Lo de Elliot me interesa para armar módulos para frecuencias fijas, ej 100Hz, 1kHz y 10kHz, y tampoco extrema precision. Estoy con un amp sin realimentacion (si, sigo con lo mismo), asi que el THD es alto.

Encontre el post en el foro Ezavalla, lindo laburo el de esa persona!

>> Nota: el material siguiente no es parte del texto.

(* ===== verification/OutboundSpec.v ===== *)
(** The outbound manager starts outbounds after their dependencies and keeps
    its tables consistent. *)
From S2P Require Import Prelude Metadata Demo OutboundManager.

(** * Order *)

(** Every dependency comes earlier in the list. *)
Definition depsBefore (l : list OutboundObject) : Prop :=
  forall i o d, l !! i = Some o -> d ∈ out_Dependencies o -> d ∈ out_Tag <$> take i l.

Lemma depsBefore_snoc l o :
  depsBefore l -> (forall d, d ∈ out_Dependencies o -> d ∈ out_Tag <$> l) -> depsBefore (l ++ [o]).
Proof.
  intros Hl Ho i o' d Hi Hd. destruct (decide (i < length l)%nat) as [Hlt|Hge].
  - rewrite lookup_app_l in Hi by done. rewrite take_app_le by lia. eauto.
  - rewrite lookup_app_r in Hi by lia. destruct (i - length l)%nat as [|k] eqn:Hk; cbn in Hi; [|done]. simplify_eq.
    rewrite take_app_ge by lia. rewrite fmap_app. apply elem_of_app. left. auto.
Qed.

Section order.
Variable all : list OutboundObject.

Definition passInv (p : Pass) : Prop :=
  NoDup (out_Tag <$> startLog p) /\ started p = list_to_set (out_Tag <$> startLog p) /\
  depsBefore (startLog p) /\ startLog p ⊆ all.

(** What a pass over [l] does. *)
Lemma startPass_spec l : forall p err p',
  l ⊆ all -> passInv p -> startPass l p = (err, p') ->
  passInv p' /\
  (exists ext, startLog p' = startLog p ++ ext /\ canContinue p' = canContinue p || nonempty ext) /\
  match err with
  | Some _ => exists o, o ∈ l /\ out_Start o StartStateStart <> None
  | None => startLog p' = startLog p ->
            forall o, o ∈ l -> out_Tag o ∉ started p -> exists d, d ∈ out_Dependencies o /\ d ∉ started p
  end.
Proof.
  induction l as [|o l IH]; intros p err p' Hl Hp Hs; cbn [startPass] in Hs.
  { simplify_eq. split; [done|]. split; [exists []; by rewrite app_nil_r, orb_false_r|]. intros _ o Ho. set_solver. }
  assert (Hl' : l ⊆ all) by set_solver. case_bool_decide as Ht.
  { destruct (IH _ _ _ Hl' Hp Hs) as (Hi & He & Herr). split; [done|]. split; [done|].
    destruct err; [destruct Herr as (o' & ? & ?); exists o'; set_solver|].
    intros Hsame o' [->|Ho']%elem_of_cons Hn; [done|eauto]. }
  destruct (allb (out_Dependencies o) _) eqn:Hd.
  - set (p1 := mkPass ({[out_Tag o]} ∪ started p) true (startLog p ++ [o])) in Hs.
    assert (Hp1 : passInv p1).
    { destruct Hp as (Hnd & Hst & Hdb & Hsub). unfold passInv, p1. cbn. rewrite fmap_app. split_and!.
      - apply list.NoDup_app. split; [done|]. split; [|apply NoDup_singleton]. rewrite Hst in Ht. set_solver.
      - rewrite list_to_set_app_L, Hst. cbn. set_solver.
      - apply depsBefore_snoc; [done|]. intros d Hin. apply allb_true with (x := d) in Hd; [|done].
        apply bool_decide_eq_true in Hd. rewrite Hst in Hd. set_solver.
      - set_solver. }
    destruct (out_Start o StartStateStart) as [e|] eqn:Hstart.
    + simplify_eq. split; [done|]. split; [exists [o]; by rewrite orb_true_r|]. exists o. set_solver.
    + destruct (IH _ _ _ Hl' Hp1 Hs) as (Hi & (ext & He & Hc) & Herr). split; [done|]. cbn in He, Hc.
      split; [exists (o :: ext); rewrite He, <- app_assoc; by rewrite Hc, orb_true_r|].
      destruct err; [destruct Herr as (o' & ? & ?); exists o'; set_solver|].
      intros Hsame. rewrite He, <- app_assoc in Hsame. apply (f_equal length) in Hsame. rewrite !length_app in Hsame.
      cbn in Hsame. lia.
  - destruct (IH _ _ _ Hl' Hp Hs) as (Hi & He & Herr). split; [done|]. split; [done|].
    destruct err; [destruct Herr as (o' & ? & ?); exists o'; set_solver|].
    intros Hsame o' [->|Ho']%elem_of_cons Hn; [|eauto].
    apply allb_false in Hd as (d & Hin & Hd). exists d. by rewrite bool_decide_eq_false in Hd.
Qed.

(** * Diagnosis *)

(** Following the dependencies ends: tags are not visited twice. *)
Lemma lintOutbound_ends byTag st fuel : forall t0 rest o,
  NoDup (t0 :: rest) -> list_to_set rest ⊆ dom byTag -> (fuel + length rest = S (S (size byTag)))%nat ->
  exists e, lintOutbound byTag st fuel (t0 :: rest) o = Err e.
Proof.
  induction fuel as [|fuel IH]; intros t0 rest o Hnd Hsub Hf.
  - exfalso. apply list.NoDup_cons in Hnd as [_ Hnd]. apply subseteq_size in Hsub.
    rewrite size_list_to_set, size_dom in Hsub by done. lia.
  - cbn [lintOutbound]. case_bool_decide as Hin; [by eexists|].
    destruct (byTag !! _) as [o'|] eqn:Hl; [|by eexists].
    apply (IH t0 (rest ++ [_]) o'); [|apply elem_of_dom_2 in Hl; set_solver|rewrite length_app; cbn; lia].
    apply (list.NoDup_app (t0 :: rest)). split; [done|]. split; [set_solver|apply NoDup_singleton].
Qed.

(** * The loop *)

(** All outbounds were started, each one once. *)
Lemma log_complete p :
  NoDup (out_Tag <$> all) -> passInv p -> size (started p) = length all -> startLog p ≡ₚ all.
Proof.
  intros Hnd (Hn & Hst & _ & Hsub) Hsz. rewrite Hst, size_list_to_set, length_fmap in Hsz by done.
  apply submseteq_length_Permutation; [|lia]. apply NoDup_submseteq; [by apply NoDup_fmap_1 in Hn|done].
Qed.

Lemma started_bound p : NoDup (out_Tag <$> all) -> passInv p -> (length (startLog p) <= length all)%nat.
Proof.
  intros Hnd (Hn & Hst & _ & Hsub). apply submseteq_length, NoDup_submseteq; [by apply NoDup_fmap_1 in Hn|done].
Qed.

(** A set of outbounds that can be started in some order. *)
Definition startable : Prop := exists order, order ≡ₚ all /\ depsBefore order.

Lemma stuck_not_startable (st : gset string) :
  (forall o, o ∈ all -> out_Tag o ∉ st -> exists d, d ∈ out_Dependencies o /\ d ∉ st) ->
  (exists o, o ∈ all /\ out_Tag o ∉ st) -> ~ startable.
Proof.
  intros Hstuck (o & Ho & Hn) (order & Hperm & Hdb).
  assert (Hall : forall i o, order !! i = Some o -> out_Tag o ∈ st); [|apply Hn; rewrite <- Hperm in Ho;
    apply list_elem_of_lookup_1 in Ho as [i Hi]; eauto].
  clear o Ho Hn. intros i. induction (lt_wf i) as [i _ IH]. intros o Hi.
  destruct (decide (out_Tag o ∈ st)) as [|Hn]; [done|]. exfalso.
  destruct (Hstuck o) as (d & Hd & Hds); [rewrite <- Hperm; by eapply list_elem_of_lookup_2|done|]. apply Hds.
  specialize (Hdb i o d Hi Hd). apply list_elem_of_fmap in Hdb as (o' & -> & Hin).
  apply elem_of_take in Hin as (j & Hj & Hlt). eauto.
Qed.

Lemma startLoop_log byTag fuel : forall p,
  NoDup (out_Tag <$> all) -> passInv p -> (length all < fuel + length (startLog p))%nat ->
  let '(r, log) := startLoop byTag all fuel p in
  (exists p', passInv p' /\ log = startLog p') /\
  match r with
  | Ok _ => log ≡ₚ all
  | Err _ => (exists o, o ∈ all /\ out_Start o StartStateStart <> None) \/ ~ startable
  | Panic _ => False
  end.
Proof.
  induction fuel as [|fuel IH]; intros p Hnd Hp Hf.
  { pose proof (started_bound p Hnd Hp). lia. }
  cbn [startLoop]. set (p0 := mkPass (started p) false (startLog p)).
  assert (Hp0 : passInv p0) by done. destruct (startPass all p0) as [err p'] eqn:Hpass.
  destruct (startPass_spec all p0 err p' ltac:(done) Hp0 Hpass) as (Hp' & (ext & Hext & Hc) & Herr).
  destruct err as [e|]; [split; [by exists p'|by left]|].
  case_bool_decide as Hsz; [split; [by exists p'|by apply log_complete]|].
  destruct (canContinue p') eqn:Hcc.
  - apply IH; [done..|]. rewrite Hext. cbn. rewrite length_app. destruct ext; [done|]. cbn in *. lia.
  - cbn in Hc. destruct ext; [|done]. rewrite app_nil_r in Hext. specialize (Herr Hext).
    assert (Hst : started p' = started p).
    { destruct Hp' as (_ & -> & _), Hp as (_ & -> & _). by rewrite Hext. }
    split; [by exists p'|].
    destruct (list_find _ all) as [[i o]|] eqn:Hfind.
    + apply list_find_Some in Hfind as (Ho & Hns & _).
      destruct (lintOutbound_ends byTag (started p') (S (S (size byTag))) (out_Tag o) [] o) as [e ->];
        [apply NoDup_singleton|set_solver|cbn; lia|]. right. apply (stuck_not_startable (started p)); [done|].
      exists o. split; [by eapply list_elem_of_lookup_2|by rewrite <- Hst].
    + exfalso. apply Hsz. destruct Hp' as (Hn & Hst' & Hdb & Hsub). rewrite Hst'. apply list_find_None in Hfind.
      rewrite <- (length_fmap out_Tag all), <- (size_list_to_set (C := gset string) (out_Tag <$> all)) by done.
      f_equal. apply set_eq. intros t. rewrite !elem_of_list_to_set. split; [set_solver|].
      intros (o & -> & Ho)%list_elem_of_fmap. rewrite Forall_forall in Hfind. apply list_elem_of_In in Ho.
      specialize (Hfind o Ho). cbn in Hfind. apply dec_stable in Hfind. rewrite Hst' in Hfind.
      by apply elem_of_list_to_set in Hfind.
Qed.

(** C12: outbounds are started in the order of their dependencies, whatever
    happens: each call to [Start] comes after those of all its dependencies
    and no outbound is started twice; when the manager reports success, every
    outbound has been started. *)
Theorem start_order byTag :
  NoDup (out_Tag <$> all) ->
  let '(r, log) := startOutbounds byTag all in
  depsBefore log /\ NoDup (out_Tag <$> log) /\ log ⊆ all /\ (r = Ok tt -> log ≡ₚ all).
Proof.
  intros Hnd. pose proof (startLoop_log byTag (S (length all)) (mkPass ∅ false []) Hnd) as Hs.
  unfold startOutbounds. destruct (startLoop _ _ _ _) as [r log]. destruct Hs as [(p & (Hn & _ & Hdb & Hsub) & ->) Hr].
  - unfold passInv. cbn. split_and!; [constructor|done|done|set_solver].
  - cbn. lia.
  - split_and!; [done..|]. by intros ->.
Qed.

End order.

(** ** Tags *)

Lemma checkSeen_spec tags : forall seen seen', checkSeen seen tags = Ok seen' ->
  NoDup tags /\ (forall t, t ∈ tags -> t ∉ seen) /\ seen' = list_to_set tags ∪ seen.
Proof.
  induction tags as [|t tags IH]; intros seen seen' Hc; cbn in Hc.
  - simplify_eq. split_and!; [constructor|set_solver|set_solver].
  - case_bool_decide as Ht; [done|]. apply IH in Hc as (Hnd & Hseen & ->). split_and!.
    + apply list.NoDup_cons. split; [|done]. intros Hin. specialize (Hseen t Hin). set_solver.
    + set_solver.
    + cbn. set_solver.
Qed.

Lemma checkOutbounds_NoDup `{Libs} obs eps :
  checkOutbounds obs eps = Ok tt -> NoDup (effectiveTags obs ++ effectiveTags eps).
Proof.
  unfold checkOutbounds. intros (seen & (Hn1 & _ & ->)%checkSeen_spec & (seen' & (Hn2 & Hs & _)%checkSeen_spec & _)%bind_Ok)%bind_Ok.
  apply list.NoDup_app. split; [done|]. split; [|done]. intros t Ht Ht'. apply (Hs t Ht'). set_solver.
Qed.

(** The loop over outbounds with distinct tags does not panic, and succeeds exactly
    when an order exists. *)
Lemma startOutbounds_complete byTag all : NoDup (out_Tag <$> all) ->
  (forall s, (startOutbounds byTag all).1 <> Panic s) /\
  ((forall o, o ∈ all -> out_Start o StartStateStart = None) ->
   (startOutbounds byTag all).1 = Ok tt <-> startable all).
Proof.
  intros Hnd. pose proof (startLoop_log all byTag (S (length all)) (mkPass ∅ false []) Hnd) as Hs.
  unfold startOutbounds. destruct (startLoop _ _ _ _) as [r log]. cbn. destruct Hs as [(p & (_ & _ & Hdb & _) & ->) Hr].
  - unfold passInv. cbn. split_and!; [constructor|done|done|set_solver].
  - cbn. lia.
  - split; [by intros s ->|]. intros Hok. destruct r as [[]|e|s].
    + split; [|done]. intros _. by exists (startLog p).
    + split; [done|]. intros Hst. exfalso. destruct Hr as [(o & Ho & Hne)|Hn]; [|done]. by apply Hne, Hok.
    + done.
Qed.

(** C13: For a configuration whose tags passed [checkOutbounds], and a fallback outbound
    (which is made when there is no default one) whose tag is not among them,
    [Manager.Start] ends without a panic.  When a default outbound was found or
    made and no outbound or endpoint fails to start, it succeeds exactly when
    all of them, the fallback included, can be put in an order in which every
    dependency exists and comes first; otherwise a missing or circular
    dependency is reported. *)
Theorem start_complete `{Libs} obs eps endpoints endpoint fallback m :
  checkOutbounds obs eps = Ok tt ->
  out_Tag <$> outbounds m = effectiveTags obs -> out_Tag <$> endpoints = effectiveTags eps ->
  m_started m = false \/ m_stage m = StartStateInitialize ->
  match fallback with Ok d => out_Tag d ∉ effectiveTags obs ++ effectiveTags eps | Err _ => True | Panic _ => False end ->
  let '(r, m') := Manager_Start endpoints endpoint fallback StartStateStart m in
  (forall s, r <> Panic s) /\
  (is_Some (defaultOutbound m') -> (forall o, o ∈ outbounds m' ++ endpoints -> out_Start o StartStateStart = None) ->
   r = Ok tt <-> startable (outbounds m' ++ endpoints)).
Proof.
  intros Hcheck Hobs Heps Hstage Hfb. pose proof (checkOutbounds_NoDup obs eps Hcheck) as Hnd. rewrite <- Hobs, <- Heps in Hnd, Hfb.
  rewrite <- fmap_app in Hnd. destruct m as [tag st sg l byTag dep def]. cbn [outbounds m_started m_stage] in *.
  unfold Manager_Start. cbn [m_started m_stage].
  replace (st && _) with false by (destruct Hstage as [-> | ->]; [done|by destruct st]).
  assert (forall byTag' def', let m' := mkManager tag true StartStateStart l byTag' dep def' in
    (forall s, (startOutbounds byTag' (l ++ endpoints)).1 <> Panic s) /\
    (is_Some (defaultOutbound m') -> (forall o, o ∈ outbounds m' ++ endpoints -> out_Start o StartStateStart = None) ->
     (startOutbounds byTag' (l ++ endpoints)).1 = Ok tt <-> startable (outbounds m' ++ endpoints))) as Hstart.
  { intros byTag' def'. cbn. destruct (startOutbounds_complete byTag' (l ++ endpoints) Hnd) as [H1 H2]. by split. }
  cbn -[startOutbounds]. unfold constant. cbn -[startOutbounds].
  destruct (negb (String.eqb tag "") && isNil def) eqn:Hd.
  - destruct (endpoint tag); cbn -[startOutbounds]; unfold constant; cbn -[startOutbounds]; [apply Hstart|].
    apply andb_true_iff in Hd as [_ Hd]. split; [done|]. destruct def; [done|]. by intros [? ?].
  - destruct def as [o|]; cbn -[startOutbounds]; [apply (Hstart byTag (Some o))|].
    destruct fallback as [d|e|p]; cbn -[startOutbounds]; unfold constant; cbn -[startOutbounds]; [| |done].
    + destruct (startOutbounds_complete (<[out_Tag d := d]> byTag) ((l ++ [d]) ++ endpoints)) as [H1 H2]; [|by split].
      rewrite <- fmap_app in Hfb. apply (NoDup_Permutation_proper _ (out_Tag <$> d :: l ++ endpoints)); [|by apply list.NoDup_cons].
      apply fmap_Permutation. rewrite <- app_assoc. symmetry. apply Permutation_middle.
    + split; [done|]. by intros [? ?].
Qed.

(** * Two outbounds *)

(** The first needs the second. *)
Definition demoOutbounds : list OutboundObject := [demoObject 1 "b" ["a"]; demoObject 0 "a" []].

Lemma start_order_witness :
  let '(r, log) := startOutbounds ∅ demoOutbounds in
  r = Ok tt /\ depsBefore log /\ log = [demoObject 0 "a" []; demoObject 1 "b" ["a"]].
Proof.
  assert (Hnd : NoDup (out_Tag <$> demoOutbounds)) by (repeat constructor; set_solver).
  pose proof (start_order demoOutbounds ∅ Hnd) as Hs. split; [reflexivity|]. split; [exact (proj1 Hs)|reflexivity].
Defined.

Definition demoManager : Manager := (NewManager "") {{ outbounds := demoOutbounds }}.

Lemma start_complete_witness :
  (Manager_Start [] (fun _ => None) (Ok (demoObject 2 "direct" [])) StartStateStart demoManager).1 = Ok tt /\
  startable (demoOutbounds ++ [demoObject 2 "direct" []]).
Proof.
  split; [reflexivity|].
  destruct (@start_complete demoLibs ["b"; "a"] [] [] (fun _ => None) (Ok (demoObject 2 "direct" [])) demoManager) as [_ Hs].
  - reflexivity.
  - reflexivity.
  - reflexivity.
  - by left.
  - vm_compute. set_solver.
  - apply Hs; [by eexists| |reflexivity]. intros o Ho. cbn in Ho. set_solver.
Defined.

(** An endpoint with the tag of the fallback outbound: both count as started by one tag,
    so the number of started ones never agrees, and no other is found. *)
Lemma direct_endpoint_panics :
  @checkOutbounds demoLibs [] ["direct"] = Ok tt /\
  (Manager_Start [demoObject 1 "direct" []] (fun _ => None) (Ok (demoObject 2 "direct" [])) StartStateStart (NewManager "")).1
    = Panic "nil pointer dereference".
Proof. split; reflexivity. Qed.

Y para pc/notebook, que programa recomiendan? 
usan un adaptador con OpAmp?

Saludos!


----------



## Fogonazo (Ago 25, 2010)

ezavalla dijo:


> ..... donde habrán ido a dar los que yo tenía


No me imagino como, pero creo que están en casa   

Dirección de la fábrica de conmutadores Bisal, Vantronic S. A. (Excelentes conmutadores rotativos y botoneras)



​


----------



## Dr. Zoidberg (Ago 25, 2010)

Fogonazo dijo:


> Dirección de la fábrica de conmutadores Bisal, Vantronic S. A. (Excelentes conmutadores rotativos y botoneras)
> 
> 
> 
> ​



    
Pero que *PROFESOOOORRRRR*!!!!!!!

Muchas gracias Fogo!!! No sabía que existía esa empresa ...y tienen unos comutadores impresionantes...y también tienen "perillas"  y se compra vía web 

PD: De donde corno sacás el surtido de bichos que ponés en la firma?


----------



## Fogonazo (Ago 26, 2010)

ezavalla dijo:


> ...PD: De donde corno sacás el surtido de bichos que ponés en la firma?


  Los crío      .
Este que esta ahora en pantalla es el hermano mayor de Moebius


----------



## Cacho (Ago 26, 2010)

Fogonazo dijo:


> Este que esta ahora en pantalla es el hermano mayor de Moebius


Entonces, si se puede establecder que es mayor que Moebius, nos estás presentando a Cantor (¿o a Cardinal?).


----------



## ehbressan (Ago 26, 2010)

UUuuuhh, como me distorsiona la vista al mirarlo (asi tiene algo que ver con el tìtulo, no sea que ande algùn Mod cerca).   
Sds.


----------